Ce n’est pas le plus grave. Là où cela inquiète sérieusement, c’est que ce genre de manifestation fait tâche d’huile ces derniers temps. Les administrés de la ville tiennent tête aux autorités municipales et contestent toutes mesures d’assainissement de la capitale. Les marchands de rue ne veulent pas être casés, les tireurs de charrettes renient les horaires de passage autorisés, les camionneurs sont contre toute idée de réglementation de leur entrée au centre-ville, les taxis ne font qu’à leur tête quant au respect des cahiers des charges… Toute cette population fait justement partie de ce que Karl Marx a défini comme prolétariat, autrement dit la classe sociale des travailleurs qui ne possèdent pour vivre que leur force de travail. En d’autres termes, à une certaine époque, les masses laborieuses, les masses populaires, les ouvriers, le peuple, les travailleurs…

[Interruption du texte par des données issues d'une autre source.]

Lemma filtered_graph_exact_witness :
  ∃ kept infos breakers', filter_edges demo_policy demo_graph demo_venues demo_breakers = Some (kept, infos, breakers') ∧
    kept = demo_edge <$> [$"venue:A"; $"venue:D"] ∧
    ¬ (∃ v m, (v, m) ∈ demo_venues ∧ v_venue_ref v = $"venue:A" ∧ barred demo_policy (m_now m) v demo_breakers).
Proof.
  destruct (filtered_graph_exact demo_policy demo_graph demo_venues None demo_breakers) as (kept & infos & breakers' & E & H).
  - intros c [= <-]. done.
  - repeat (constructor; [done|]). constructor.
  - vm_compute. apply (bool_decide_unpack _). vm_compute. exact I.
  - exists kept, infos, breakers'. split; [exact E|].
    assert (Ek : kept = demo_edge <$> [$"venue:A"; $"venue:D"]).
    { apply (f_equal (fmap (λ r, r.1.1))) in E. vm_compute in E. injection E as <-. reflexivity. }
    split; [exact Ek|]. intros Hb. destruct (proj1 (H (demo_edge ($"venue:A")))) as (_ & _ & _ & Hn).
    { rewrite Ek. left. }
    exact (Hn Hb).
Defined.

(** A venue that is barred whatever the breakers say is excluded, whatever other threads
    do meanwhile. *)
Lemma apply_bars p scored breakers v m :
  policy_in_range p → (v, m) ∈ scored → (∀ b, barred p (m_now m) v b) →
  ∃ infos breakers', apply p scored breakers = Some (infos, breakers') ∧ v_venue_ref v ∈ x_venue_ref <$> infos.
Proof.
  intros Hp. revert breakers.
  assert (Htotal : ∀ l b, ∃ r, apply p l b = Some r).
  { intros l. induction l as [|[v' m'] l IH]; intros b; cbn [apply]; [by eexists|].
    destruct (judge_spec p (m_now m') (m_now' m') v' (m_others m' b) Hp) as (? & b1 & -> & _).
    destruct (IH b1) as [[? ?] ->]. by eexists. }
  induction scored as [|[v' m'] scored IH]; intros breakers Hin Hb; [by apply elem_of_nil in Hin|]. cbn [apply].
  destruct (judge_spec p (m_now m') (m_now' m') v' (m_others m' breakers) Hp) as (reason & b1 & -> & Hr & _).
  apply elem_of_cons in Hin as [[= -> ->]|Hin].
  - destruct (Htotal scored b1) as [[infos b2] ->]. eexists _, _. split; [done|].
    destruct (proj2 Hr (Hb _)) as [x ->]. left.
  - destruct (IH b1 Hin Hb) as (infos & b2 & -> & H). eexists _, _. split; [done|]. destruct reason; [by right|done].
Qed.

(** A venue whose market data is missing or older than the limit, or which has no
    liquidity, is never routed through: whatever the other venues, the providers, the
    breakers and the other threads, no edge with its reference is kept by the filter,
    unless the operator has switched it on or its threshold is not positive. *)
Theorem unusable_venue_unroutable p sdex amm input now m edges scored providers breakers :
  policy_in_range p → unusable sdex amm input now →
  (score_venue sdex amm input now, m) ∈ scored →
  flt fzero (threshold_for p (i_venue_type input)) = true →
  ¬ switched_on p (score_venue sdex amm input now) →
  ∃ kept infos breakers', filter_edges_with_providers p edges scored providers breakers = Some (kept, infos, breakers') ∧
    ∀ e, e ∈ kept → e_venue_ref e ≠ i_venue_ref input.
Proof.
  intros Hp Hu Hin Ht Hon.
  destruct (apply_bars p scored breakers _ m Hp Hin) as (infos & breakers' & E & Hi).
  { intros b. right. split; [done|]. right. by rewrite score_venue_unusable. }
  unfold filter_edges_with_providers. rewrite E. eexists _, _, _. split; [done|].
  intros e [Hk _]%list_elem_of_filter Er. unfold keep_edge in Hk.
  rewrite !andb_true_iff, negb_true_iff, bool_decide_eq_false, elem_of_list_to_set in Hk.
  destruct Hk as [[Hk _] _]. apply Hk. rewrite Er. exact Hi.
Qed.

Lemma unusable_venue_unroutable_witness :
  ∃ kept infos breakers',
    filter_edges_with_providers demo_policy [demo_edge ($"pool:B")] [(score_venue demo_sdex demo_amm demo_pool 0, demo_moment)] None ∅
      = Some (kept, infos, breakers') ∧
    ∀ e, e ∈ kept → e_venue_ref e ≠ $"pool:B".
Proof.
  apply (unusable_venue_unroutable demo_policy demo_sdex demo_amm demo_pool 0 demo_moment).
  - intros c [= <-]. done.
  - left. done.
  - left.
  - vm_compute. reflexivity.
  - intros [H|[_ H]]; vm_compute in H; discriminate H.
Defined.

(** ** Freshness *)

(** Every venue is classified once; data that is fresh is not stale for the scores with
    the same limit. *)
Lemma note_spec th now inputs idx o :
  let r := fold_left (note th now) inputs (idx, o) in
  fst r = idx + Z.of_nat (length inputs) ∧
  fresh_indices (snd r) ++ stale_indices (snd r) ≡ₚ
    (fresh_indices o ++ stale_indices o) ++ seqZ idx (Z.of_nat (length inputs)).
Proof.
  cbv zeta. revert idx o. induction inputs as [|i inputs IH]; intros idx o; cbn [fold_left length].
  - cbn. rewrite seqZ_nil, app_nil_r by lia. split; [lia|done].
  - destruct (note th now (idx, o) i) as [idx' o'] eqn:E. destruct (IH idx' o') as [-> ->].
    unfold note in E. injection E as <- <-. split; [lia|].
    rewrite (seqZ_cons idx) by lia. replace (Z.pred (Z.of_nat (S (length inputs)))) with (Z.of_nat (length inputs)) by lia.
    replace (Z.succ idx) with (idx + 1) by lia.
    destruct (is_fresh _); cbn [fresh_indices stale_indices]; solve_Permutation.
Qed.

Lemma classify_fresh_age input th now sdex amm :
  ft_sdex th = sdex_staleness_threshold_secs sdex → ft_amm th = amm_staleness_threshold_secs amm →
  is_fresh (classify input th now) = true →
  staleness now (last_updated_at input) ≤ Z.max 0 (limit_for sdex amm (i_venue_type input)).
Proof.
  intros Es Ea. unfold classify, staleness. destruct (last_updated_at input) as [t|]; [|done]. cbn [is_fresh].
  intros Hf%Z.leb_le. unfold num_seconds, num_milliseconds, NANOS in *.
  assert (Hl : (if Z.quot (now - t) (10 ^ 6) <=? 0 then 0 else (Z.quot (now - t) (10 ^ 6) + 999) / 1000) ≤ limit_for sdex amm (i_venue_type input))
    by (destruct (i_venue_type input); cbn [limit_for]; lia).
  destruct (Z.le_gt_cases 0 (now - t)) as [Hp|Hn].
  - rewrite !Z.quot_div_nonneg in * by lia.
    pose proof (Z.div_mod (now - t) (10 ^ 6)). pose proof (Z.mod_pos_bound (now - t) (10 ^ 6)).
    destruct (_ <=? 0) eqn:E.
    + apply Z.max_case_strong; [|lia]. intros _. transitivity 0; [|lia]. enough ((now - t) / 10 ^ 9 < 1) by lia.
      apply Z.div_lt_upper_bound; lia.
    + pose proof (Z.div_mod ((now - t) / 10 ^ 6 + 999) 1000). pose proof (Z.mod_pos_bound ((now - t) / 10 ^ 6 + 999) 1000).
      apply Z.max_lub; [|lia]. enough ((now - t) / 10 ^ 9 < limit_for sdex amm (i_venue_type input) + 1) by lia.
      apply Z.div_lt_upper_bound; lia.
  - assert (Z.quot (now - t) (10 ^ 9) ≤ 0); [|lia].
    rewrite <- (Z.opp_involutive (now - t)), Z.quot_opp_l by lia. pose proof (Z.quot_pos (- (now - t)) (10 ^ 9)). lia.
Qed.

Theorem freshness_partition inputs th now :
  fresh_indices (evaluate inputs th now) ++ stale_indices (evaluate inputs th now) ≡ₚ seqZ 0 (Z.of_nat (length inputs)).
Proof. unfold evaluate. by destruct (note_spec th now inputs 0 (mkFreshnessOutcome [] [] 0)) as [_ ->]. Qed.
(** [elapsed] and [elapsed']: the times of the two searches. *)
Definition run_scenario (checks : bool) (o : HybridOptimizer) (scenario : SimulationScenario) (base_edges : list Edge)
    (routing_policy : RoutingPolicy) (elapsed elapsed' : nat → Z) : option (R SimulationResult) :=
  let search l elapsed :=
    Optimizer.find_optimal_routes checks o (from_asset scenario) (to_asset scenario) l (sc_amount_in scenario) routing_policy
      elapsed in
  search base_edges elapsed ≫= λ r,
  match r with
  | Err e => Some (Err e)
  | Ok baseline =>
      search (fold_left apply_shock (shocks scenario) base_edges) elapsed' ≫= λ r',
      Some (shocked ← r';
            let out := output_amount (metrics baseline) in
            let out' := output_amount (metrics shocked) in
            delta ← ok_or (plain checks I128 (out' - out)) Panic;
            let stability := if 0 <? out then fdiv (of_int out') (of_int out) else fzero in
            Ok (mkSimulationResult (sc_name scenario) baseline shocked stability delta))
  end.

End Simulator.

La pauvreté étant, conjoncture électorale aidant, les autorités ont souvent cédé face à ces levées de boucliers. Après des velléités d’intransigeance, on finit par s’accommoder de cette dictature des prolétariats. Et on ne voit pas comment on pourrait voir le bout du tunnel face à l’opiniâtreté des “opprimés” et le laxisme des responsables. Car il faut résoudre les problèmes dans un ensemble et non un à un. On ne peut pas sévir contre les vélos-taxis alors qu’on laisse les marchands occuper les rues, les véhicules squatter les trottoirs, les pousse-pousse et les charrettes circuler impunément…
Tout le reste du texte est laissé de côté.